■ TASK TO COMPLETE ■
Exact reproduction required: the lines below from the line with "(** The shadow" to the line with "shadow_for (ptr +", both ends included, and no others.

[Saved entries]
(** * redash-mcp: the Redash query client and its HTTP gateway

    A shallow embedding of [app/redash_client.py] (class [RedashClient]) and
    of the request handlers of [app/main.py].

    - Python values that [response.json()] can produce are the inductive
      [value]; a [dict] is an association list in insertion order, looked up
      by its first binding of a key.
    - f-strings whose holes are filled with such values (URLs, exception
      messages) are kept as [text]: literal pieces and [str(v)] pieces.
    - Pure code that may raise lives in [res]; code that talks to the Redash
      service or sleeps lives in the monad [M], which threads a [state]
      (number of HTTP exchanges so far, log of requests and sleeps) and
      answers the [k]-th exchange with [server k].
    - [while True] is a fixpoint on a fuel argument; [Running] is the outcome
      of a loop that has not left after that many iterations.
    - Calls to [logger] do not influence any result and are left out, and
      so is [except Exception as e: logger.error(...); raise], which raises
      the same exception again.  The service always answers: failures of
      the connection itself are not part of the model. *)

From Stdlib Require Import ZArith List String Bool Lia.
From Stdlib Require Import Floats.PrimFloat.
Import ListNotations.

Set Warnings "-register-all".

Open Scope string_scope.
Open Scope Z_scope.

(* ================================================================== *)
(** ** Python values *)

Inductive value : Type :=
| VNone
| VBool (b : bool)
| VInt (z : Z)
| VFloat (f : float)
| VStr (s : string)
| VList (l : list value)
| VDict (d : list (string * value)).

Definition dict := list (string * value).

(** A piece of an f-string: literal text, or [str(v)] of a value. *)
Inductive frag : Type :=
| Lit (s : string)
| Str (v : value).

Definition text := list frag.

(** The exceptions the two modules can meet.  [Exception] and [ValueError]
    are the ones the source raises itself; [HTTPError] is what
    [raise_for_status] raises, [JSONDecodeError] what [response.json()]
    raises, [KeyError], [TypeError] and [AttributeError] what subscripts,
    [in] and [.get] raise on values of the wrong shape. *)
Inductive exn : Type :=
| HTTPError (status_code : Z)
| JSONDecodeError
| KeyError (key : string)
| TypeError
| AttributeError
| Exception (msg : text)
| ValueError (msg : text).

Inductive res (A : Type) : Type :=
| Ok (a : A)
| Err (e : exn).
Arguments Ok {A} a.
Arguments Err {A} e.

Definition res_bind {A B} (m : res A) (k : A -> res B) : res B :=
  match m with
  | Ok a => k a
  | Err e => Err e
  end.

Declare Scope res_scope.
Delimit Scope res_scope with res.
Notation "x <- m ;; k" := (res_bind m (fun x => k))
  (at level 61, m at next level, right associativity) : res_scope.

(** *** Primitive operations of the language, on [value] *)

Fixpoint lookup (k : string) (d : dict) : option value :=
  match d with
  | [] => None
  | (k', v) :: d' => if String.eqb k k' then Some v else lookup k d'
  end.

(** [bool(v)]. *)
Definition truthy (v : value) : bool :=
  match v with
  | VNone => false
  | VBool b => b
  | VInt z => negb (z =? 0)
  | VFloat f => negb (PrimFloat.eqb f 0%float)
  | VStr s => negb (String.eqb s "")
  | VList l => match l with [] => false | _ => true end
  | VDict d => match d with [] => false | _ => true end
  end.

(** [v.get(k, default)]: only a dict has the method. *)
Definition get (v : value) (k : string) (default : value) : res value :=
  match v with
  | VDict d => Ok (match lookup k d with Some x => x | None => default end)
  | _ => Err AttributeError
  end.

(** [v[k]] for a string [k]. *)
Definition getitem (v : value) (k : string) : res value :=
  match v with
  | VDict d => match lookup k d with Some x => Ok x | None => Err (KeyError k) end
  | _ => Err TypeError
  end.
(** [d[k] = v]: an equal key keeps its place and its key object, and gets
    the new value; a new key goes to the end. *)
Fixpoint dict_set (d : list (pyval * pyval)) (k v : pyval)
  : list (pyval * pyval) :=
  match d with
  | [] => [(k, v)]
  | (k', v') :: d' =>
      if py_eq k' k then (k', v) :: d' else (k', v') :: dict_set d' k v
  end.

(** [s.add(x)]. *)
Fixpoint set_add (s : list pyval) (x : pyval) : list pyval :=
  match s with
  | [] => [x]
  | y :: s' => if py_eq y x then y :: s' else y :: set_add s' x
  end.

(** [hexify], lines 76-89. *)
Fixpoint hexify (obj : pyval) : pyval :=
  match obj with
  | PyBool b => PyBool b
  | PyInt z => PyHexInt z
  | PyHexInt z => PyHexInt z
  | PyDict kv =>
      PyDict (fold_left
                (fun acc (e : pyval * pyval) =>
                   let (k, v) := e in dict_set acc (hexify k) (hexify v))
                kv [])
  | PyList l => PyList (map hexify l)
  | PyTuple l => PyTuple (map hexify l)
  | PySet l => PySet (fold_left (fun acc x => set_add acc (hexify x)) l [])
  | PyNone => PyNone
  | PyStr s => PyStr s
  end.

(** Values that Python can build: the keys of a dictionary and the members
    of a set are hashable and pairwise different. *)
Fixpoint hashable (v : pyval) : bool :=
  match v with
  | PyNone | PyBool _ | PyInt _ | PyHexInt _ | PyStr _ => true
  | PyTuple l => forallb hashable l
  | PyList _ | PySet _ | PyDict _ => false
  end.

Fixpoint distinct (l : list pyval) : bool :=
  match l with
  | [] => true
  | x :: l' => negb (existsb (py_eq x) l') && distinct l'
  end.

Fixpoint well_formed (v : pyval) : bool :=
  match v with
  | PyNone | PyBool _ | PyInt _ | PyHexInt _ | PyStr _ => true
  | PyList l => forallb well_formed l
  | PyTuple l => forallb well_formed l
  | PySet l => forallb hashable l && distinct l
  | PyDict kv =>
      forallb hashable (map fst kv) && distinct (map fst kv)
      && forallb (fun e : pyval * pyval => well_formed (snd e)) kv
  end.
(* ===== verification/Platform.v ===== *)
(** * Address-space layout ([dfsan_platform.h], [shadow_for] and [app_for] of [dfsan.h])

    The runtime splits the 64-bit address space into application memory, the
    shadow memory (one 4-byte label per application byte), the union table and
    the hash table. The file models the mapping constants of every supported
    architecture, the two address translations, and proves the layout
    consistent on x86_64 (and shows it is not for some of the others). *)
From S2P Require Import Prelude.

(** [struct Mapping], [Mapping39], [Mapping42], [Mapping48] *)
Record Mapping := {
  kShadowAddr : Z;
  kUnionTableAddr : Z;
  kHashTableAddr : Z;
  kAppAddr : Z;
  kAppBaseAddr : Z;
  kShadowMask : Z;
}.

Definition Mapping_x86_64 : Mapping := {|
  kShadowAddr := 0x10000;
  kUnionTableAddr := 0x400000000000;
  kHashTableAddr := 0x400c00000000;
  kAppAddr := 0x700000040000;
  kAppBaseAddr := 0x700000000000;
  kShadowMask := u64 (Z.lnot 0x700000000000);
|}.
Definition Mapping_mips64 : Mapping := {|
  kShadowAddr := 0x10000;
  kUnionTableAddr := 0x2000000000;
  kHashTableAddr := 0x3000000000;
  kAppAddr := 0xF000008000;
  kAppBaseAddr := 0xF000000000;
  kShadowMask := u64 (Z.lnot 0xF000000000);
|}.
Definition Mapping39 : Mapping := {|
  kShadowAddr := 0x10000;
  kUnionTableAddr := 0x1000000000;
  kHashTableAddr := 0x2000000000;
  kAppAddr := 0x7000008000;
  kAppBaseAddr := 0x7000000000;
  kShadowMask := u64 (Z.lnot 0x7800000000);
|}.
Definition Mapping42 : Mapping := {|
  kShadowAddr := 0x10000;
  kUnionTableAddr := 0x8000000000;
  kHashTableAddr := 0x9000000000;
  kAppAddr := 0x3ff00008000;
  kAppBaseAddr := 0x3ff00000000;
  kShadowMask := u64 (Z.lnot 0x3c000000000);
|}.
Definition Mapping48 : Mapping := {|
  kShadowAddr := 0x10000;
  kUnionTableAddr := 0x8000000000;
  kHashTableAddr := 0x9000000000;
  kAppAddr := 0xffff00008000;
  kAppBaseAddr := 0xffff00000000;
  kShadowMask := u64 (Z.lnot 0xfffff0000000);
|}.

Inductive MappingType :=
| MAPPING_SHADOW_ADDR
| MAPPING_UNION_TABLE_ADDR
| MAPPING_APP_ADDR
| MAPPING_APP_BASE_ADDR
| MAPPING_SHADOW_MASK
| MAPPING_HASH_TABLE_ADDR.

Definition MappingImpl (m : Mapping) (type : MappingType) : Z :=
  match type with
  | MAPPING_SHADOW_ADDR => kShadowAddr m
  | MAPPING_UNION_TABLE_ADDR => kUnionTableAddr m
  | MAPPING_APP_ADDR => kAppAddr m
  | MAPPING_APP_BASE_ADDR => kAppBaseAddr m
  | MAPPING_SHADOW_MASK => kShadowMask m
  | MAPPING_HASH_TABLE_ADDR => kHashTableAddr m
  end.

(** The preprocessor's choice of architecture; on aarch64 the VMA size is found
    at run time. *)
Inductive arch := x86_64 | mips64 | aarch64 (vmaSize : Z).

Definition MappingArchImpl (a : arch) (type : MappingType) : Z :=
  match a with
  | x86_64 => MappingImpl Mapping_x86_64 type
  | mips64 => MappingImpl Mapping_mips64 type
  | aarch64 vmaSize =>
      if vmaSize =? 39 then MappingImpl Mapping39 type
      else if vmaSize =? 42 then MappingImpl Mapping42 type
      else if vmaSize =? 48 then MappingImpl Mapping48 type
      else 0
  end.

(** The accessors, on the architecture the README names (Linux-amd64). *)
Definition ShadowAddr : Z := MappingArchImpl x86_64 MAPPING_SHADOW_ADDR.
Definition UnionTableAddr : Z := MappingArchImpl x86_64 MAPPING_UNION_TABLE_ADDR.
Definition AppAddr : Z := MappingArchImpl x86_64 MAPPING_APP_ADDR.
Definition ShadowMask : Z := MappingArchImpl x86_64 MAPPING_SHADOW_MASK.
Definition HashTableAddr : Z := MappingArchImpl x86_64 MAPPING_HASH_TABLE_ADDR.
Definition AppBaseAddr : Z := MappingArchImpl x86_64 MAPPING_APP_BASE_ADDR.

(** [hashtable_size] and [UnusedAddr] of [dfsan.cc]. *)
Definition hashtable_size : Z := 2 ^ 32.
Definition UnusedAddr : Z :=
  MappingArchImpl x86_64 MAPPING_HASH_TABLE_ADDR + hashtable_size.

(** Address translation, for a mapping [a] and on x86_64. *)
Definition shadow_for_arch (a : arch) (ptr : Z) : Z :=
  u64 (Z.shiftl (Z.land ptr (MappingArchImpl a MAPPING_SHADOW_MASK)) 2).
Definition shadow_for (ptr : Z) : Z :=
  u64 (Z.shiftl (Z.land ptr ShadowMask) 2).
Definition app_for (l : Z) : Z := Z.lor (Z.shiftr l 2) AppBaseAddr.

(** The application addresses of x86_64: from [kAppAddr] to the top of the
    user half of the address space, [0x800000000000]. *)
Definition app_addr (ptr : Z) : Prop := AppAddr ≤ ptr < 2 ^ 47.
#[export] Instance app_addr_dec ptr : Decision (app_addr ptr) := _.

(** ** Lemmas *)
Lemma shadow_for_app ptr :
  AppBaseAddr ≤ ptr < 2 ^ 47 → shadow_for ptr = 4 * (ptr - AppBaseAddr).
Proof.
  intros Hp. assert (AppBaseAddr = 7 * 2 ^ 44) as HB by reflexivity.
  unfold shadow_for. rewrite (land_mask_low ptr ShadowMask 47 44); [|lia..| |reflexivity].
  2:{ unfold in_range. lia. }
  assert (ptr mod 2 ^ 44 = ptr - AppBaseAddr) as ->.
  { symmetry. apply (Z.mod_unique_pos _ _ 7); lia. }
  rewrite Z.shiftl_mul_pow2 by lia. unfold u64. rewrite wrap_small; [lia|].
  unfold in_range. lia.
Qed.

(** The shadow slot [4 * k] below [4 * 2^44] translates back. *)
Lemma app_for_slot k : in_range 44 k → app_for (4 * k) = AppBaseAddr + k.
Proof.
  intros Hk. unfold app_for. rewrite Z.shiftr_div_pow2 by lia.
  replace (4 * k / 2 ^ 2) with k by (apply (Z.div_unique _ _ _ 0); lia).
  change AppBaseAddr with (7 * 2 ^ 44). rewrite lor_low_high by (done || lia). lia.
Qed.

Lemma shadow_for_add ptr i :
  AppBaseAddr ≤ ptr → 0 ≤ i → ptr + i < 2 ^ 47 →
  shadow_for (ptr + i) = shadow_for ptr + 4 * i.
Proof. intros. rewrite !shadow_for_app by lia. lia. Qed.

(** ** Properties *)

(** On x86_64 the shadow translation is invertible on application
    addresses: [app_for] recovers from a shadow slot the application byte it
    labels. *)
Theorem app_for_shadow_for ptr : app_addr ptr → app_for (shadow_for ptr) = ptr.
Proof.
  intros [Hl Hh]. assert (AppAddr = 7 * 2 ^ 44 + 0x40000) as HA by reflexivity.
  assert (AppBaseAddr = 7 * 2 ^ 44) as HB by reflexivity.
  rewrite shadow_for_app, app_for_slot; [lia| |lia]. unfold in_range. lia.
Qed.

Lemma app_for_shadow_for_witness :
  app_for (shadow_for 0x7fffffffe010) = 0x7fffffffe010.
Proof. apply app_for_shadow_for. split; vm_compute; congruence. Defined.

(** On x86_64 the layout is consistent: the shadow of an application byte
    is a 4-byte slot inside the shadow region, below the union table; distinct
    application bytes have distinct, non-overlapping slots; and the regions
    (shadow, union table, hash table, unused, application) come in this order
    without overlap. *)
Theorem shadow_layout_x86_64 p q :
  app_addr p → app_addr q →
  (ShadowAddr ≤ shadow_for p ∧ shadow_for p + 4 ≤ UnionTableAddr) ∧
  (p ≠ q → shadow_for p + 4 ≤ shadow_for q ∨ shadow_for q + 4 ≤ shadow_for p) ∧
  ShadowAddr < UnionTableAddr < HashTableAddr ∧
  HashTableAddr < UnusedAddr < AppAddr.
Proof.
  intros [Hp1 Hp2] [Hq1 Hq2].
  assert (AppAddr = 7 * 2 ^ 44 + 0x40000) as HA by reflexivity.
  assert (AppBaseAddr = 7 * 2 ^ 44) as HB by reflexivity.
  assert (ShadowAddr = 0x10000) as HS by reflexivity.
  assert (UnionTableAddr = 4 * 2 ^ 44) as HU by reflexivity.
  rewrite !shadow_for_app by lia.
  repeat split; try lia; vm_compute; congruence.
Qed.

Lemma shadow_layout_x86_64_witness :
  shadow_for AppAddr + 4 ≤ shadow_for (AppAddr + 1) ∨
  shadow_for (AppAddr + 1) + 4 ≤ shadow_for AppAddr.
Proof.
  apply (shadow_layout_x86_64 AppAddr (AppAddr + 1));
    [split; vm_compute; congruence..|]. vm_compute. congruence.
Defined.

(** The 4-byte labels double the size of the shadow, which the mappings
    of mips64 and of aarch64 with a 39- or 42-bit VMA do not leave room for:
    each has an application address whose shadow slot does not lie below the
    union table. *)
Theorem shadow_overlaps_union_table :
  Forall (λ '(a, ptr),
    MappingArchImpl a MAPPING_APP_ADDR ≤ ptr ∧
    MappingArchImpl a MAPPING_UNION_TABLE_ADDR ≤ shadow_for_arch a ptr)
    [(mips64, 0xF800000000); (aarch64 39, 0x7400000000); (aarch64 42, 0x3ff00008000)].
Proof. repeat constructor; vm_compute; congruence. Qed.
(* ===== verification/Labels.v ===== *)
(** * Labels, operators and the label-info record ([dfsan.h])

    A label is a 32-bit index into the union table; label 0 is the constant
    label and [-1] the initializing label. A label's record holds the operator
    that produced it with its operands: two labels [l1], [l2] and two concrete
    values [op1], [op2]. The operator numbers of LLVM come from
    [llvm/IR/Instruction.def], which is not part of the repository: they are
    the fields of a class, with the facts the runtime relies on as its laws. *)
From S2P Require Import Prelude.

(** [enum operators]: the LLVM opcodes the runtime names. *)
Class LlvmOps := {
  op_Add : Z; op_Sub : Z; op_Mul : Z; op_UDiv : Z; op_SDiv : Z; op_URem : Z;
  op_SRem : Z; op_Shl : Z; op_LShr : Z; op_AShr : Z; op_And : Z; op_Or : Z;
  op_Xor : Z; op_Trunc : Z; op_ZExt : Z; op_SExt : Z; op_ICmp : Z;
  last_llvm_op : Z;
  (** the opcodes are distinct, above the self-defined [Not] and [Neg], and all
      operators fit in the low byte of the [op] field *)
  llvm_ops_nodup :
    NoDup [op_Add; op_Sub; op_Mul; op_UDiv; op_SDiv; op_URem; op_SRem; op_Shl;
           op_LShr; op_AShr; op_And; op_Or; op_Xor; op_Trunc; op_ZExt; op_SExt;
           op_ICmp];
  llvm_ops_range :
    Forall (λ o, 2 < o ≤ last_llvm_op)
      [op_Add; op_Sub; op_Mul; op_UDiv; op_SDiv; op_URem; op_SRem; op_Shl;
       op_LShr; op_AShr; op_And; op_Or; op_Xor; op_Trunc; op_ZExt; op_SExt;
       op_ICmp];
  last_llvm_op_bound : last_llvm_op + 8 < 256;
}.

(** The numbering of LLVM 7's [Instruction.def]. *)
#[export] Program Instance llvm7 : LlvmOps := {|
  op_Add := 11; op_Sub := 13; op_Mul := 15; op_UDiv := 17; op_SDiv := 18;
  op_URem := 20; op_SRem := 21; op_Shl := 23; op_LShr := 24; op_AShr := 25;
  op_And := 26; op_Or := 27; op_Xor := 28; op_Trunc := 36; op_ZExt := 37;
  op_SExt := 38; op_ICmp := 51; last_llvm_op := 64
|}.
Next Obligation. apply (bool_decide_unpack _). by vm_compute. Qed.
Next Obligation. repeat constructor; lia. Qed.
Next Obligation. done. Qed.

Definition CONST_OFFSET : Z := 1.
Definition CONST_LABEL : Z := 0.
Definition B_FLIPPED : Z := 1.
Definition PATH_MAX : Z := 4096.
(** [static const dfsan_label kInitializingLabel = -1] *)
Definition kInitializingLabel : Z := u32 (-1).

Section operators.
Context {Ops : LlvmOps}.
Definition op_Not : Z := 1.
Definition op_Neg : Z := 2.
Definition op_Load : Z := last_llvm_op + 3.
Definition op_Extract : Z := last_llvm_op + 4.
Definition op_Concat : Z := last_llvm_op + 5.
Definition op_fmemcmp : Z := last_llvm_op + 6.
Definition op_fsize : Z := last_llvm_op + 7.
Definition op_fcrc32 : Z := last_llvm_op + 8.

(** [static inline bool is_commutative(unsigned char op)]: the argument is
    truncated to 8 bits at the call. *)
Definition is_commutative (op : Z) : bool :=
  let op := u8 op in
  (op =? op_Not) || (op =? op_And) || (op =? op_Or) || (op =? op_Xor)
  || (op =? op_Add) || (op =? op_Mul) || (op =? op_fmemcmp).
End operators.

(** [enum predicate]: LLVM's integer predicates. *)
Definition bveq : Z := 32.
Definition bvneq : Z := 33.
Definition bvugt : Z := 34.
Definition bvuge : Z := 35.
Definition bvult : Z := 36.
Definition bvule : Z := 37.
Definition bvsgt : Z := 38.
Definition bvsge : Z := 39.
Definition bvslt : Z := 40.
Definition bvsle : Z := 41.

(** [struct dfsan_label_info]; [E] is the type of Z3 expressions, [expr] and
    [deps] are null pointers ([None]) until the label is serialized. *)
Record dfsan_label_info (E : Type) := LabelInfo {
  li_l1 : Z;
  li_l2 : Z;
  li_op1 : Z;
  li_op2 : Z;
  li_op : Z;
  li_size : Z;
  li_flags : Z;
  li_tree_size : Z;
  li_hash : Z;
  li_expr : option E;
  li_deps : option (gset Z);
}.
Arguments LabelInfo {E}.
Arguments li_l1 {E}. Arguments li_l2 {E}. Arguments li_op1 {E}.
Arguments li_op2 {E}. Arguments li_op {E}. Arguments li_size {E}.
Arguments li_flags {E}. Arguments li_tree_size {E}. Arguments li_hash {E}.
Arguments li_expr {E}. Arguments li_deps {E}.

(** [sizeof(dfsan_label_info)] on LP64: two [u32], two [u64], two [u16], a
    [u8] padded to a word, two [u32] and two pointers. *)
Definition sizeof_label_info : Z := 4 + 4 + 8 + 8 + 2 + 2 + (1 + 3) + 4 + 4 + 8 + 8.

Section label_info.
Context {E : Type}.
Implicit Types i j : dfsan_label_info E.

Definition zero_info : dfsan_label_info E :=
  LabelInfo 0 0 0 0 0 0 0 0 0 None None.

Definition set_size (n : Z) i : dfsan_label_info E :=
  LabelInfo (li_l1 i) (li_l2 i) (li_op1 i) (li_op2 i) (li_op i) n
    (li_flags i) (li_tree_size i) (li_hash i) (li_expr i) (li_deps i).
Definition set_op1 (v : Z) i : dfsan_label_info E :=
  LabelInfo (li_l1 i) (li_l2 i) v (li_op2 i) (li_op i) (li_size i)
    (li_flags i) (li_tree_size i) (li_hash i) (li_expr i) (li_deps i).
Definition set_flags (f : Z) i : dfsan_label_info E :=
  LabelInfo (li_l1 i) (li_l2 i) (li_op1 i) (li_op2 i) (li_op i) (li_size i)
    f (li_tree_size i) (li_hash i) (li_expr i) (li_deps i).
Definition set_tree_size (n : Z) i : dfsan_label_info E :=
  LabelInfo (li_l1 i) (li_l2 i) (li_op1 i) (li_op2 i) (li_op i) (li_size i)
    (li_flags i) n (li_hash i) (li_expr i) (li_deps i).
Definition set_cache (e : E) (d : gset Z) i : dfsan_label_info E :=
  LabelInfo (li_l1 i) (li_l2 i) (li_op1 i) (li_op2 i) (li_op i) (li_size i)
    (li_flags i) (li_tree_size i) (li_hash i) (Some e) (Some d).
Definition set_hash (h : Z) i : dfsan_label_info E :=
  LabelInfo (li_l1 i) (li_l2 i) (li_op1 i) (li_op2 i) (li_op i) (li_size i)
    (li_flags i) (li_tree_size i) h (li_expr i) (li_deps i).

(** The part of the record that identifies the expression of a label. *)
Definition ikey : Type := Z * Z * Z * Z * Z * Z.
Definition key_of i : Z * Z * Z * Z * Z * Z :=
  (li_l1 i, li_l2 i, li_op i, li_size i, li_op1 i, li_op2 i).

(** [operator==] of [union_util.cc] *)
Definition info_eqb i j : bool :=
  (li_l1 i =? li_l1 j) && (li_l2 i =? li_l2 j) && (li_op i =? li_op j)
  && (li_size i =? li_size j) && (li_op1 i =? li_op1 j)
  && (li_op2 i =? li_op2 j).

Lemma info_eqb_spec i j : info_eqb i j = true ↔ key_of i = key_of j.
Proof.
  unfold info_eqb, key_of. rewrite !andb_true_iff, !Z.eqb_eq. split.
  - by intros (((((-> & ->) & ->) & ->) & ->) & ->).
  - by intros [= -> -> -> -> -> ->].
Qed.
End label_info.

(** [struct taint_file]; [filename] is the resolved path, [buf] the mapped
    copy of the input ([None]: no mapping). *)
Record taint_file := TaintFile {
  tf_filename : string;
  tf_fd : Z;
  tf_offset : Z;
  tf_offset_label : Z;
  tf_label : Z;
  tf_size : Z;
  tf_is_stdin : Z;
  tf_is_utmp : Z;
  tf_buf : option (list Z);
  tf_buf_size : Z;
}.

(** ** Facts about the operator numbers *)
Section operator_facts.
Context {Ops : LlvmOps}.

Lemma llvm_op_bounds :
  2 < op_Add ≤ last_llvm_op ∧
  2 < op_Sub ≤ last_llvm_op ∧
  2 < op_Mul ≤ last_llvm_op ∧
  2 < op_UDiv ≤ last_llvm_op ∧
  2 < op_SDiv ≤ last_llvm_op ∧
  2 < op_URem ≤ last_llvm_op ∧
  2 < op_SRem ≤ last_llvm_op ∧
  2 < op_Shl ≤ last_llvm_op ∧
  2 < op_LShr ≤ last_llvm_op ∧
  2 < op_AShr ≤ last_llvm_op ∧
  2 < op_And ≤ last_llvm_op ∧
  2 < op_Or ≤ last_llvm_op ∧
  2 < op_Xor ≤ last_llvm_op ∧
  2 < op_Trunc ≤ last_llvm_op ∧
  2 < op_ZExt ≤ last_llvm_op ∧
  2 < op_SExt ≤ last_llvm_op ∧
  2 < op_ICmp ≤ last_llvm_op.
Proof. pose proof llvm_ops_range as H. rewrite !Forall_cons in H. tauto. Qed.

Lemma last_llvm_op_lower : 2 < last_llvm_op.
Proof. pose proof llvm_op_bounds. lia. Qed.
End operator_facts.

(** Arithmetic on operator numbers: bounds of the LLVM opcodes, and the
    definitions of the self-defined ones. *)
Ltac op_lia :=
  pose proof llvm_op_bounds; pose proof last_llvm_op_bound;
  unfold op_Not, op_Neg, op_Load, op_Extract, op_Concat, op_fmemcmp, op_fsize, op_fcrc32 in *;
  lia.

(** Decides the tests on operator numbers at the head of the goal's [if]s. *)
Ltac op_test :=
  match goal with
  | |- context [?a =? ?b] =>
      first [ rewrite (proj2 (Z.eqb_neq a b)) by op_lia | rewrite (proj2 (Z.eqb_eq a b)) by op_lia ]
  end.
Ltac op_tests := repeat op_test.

■ RESULT BELOW ■
(** The shadow slot [4 * k] below [4 * 2^44] translates back. *)
Lemma app_for_slot k : in_range 44 k → app_for (4 * k) = AppBaseAddr + k.
Proof.
  intros Hk. unfold app_for. rewrite Z.shiftr_div_pow2 by lia.
  replace (4 * k / 2 ^ 2) with k by (apply (Z.div_unique _ _ _ 0); lia).
  change AppBaseAddr with (7 * 2 ^ 44). rewrite lor_low_high by (done || lia). lia.
Qed.

Lemma shadow_for_add ptr i :
  AppBaseAddr ≤ ptr → 0 ≤ i → ptr + i < 2 ^ 47 →
  shadow_for (ptr + i) = shadow_for ptr + 4 * i.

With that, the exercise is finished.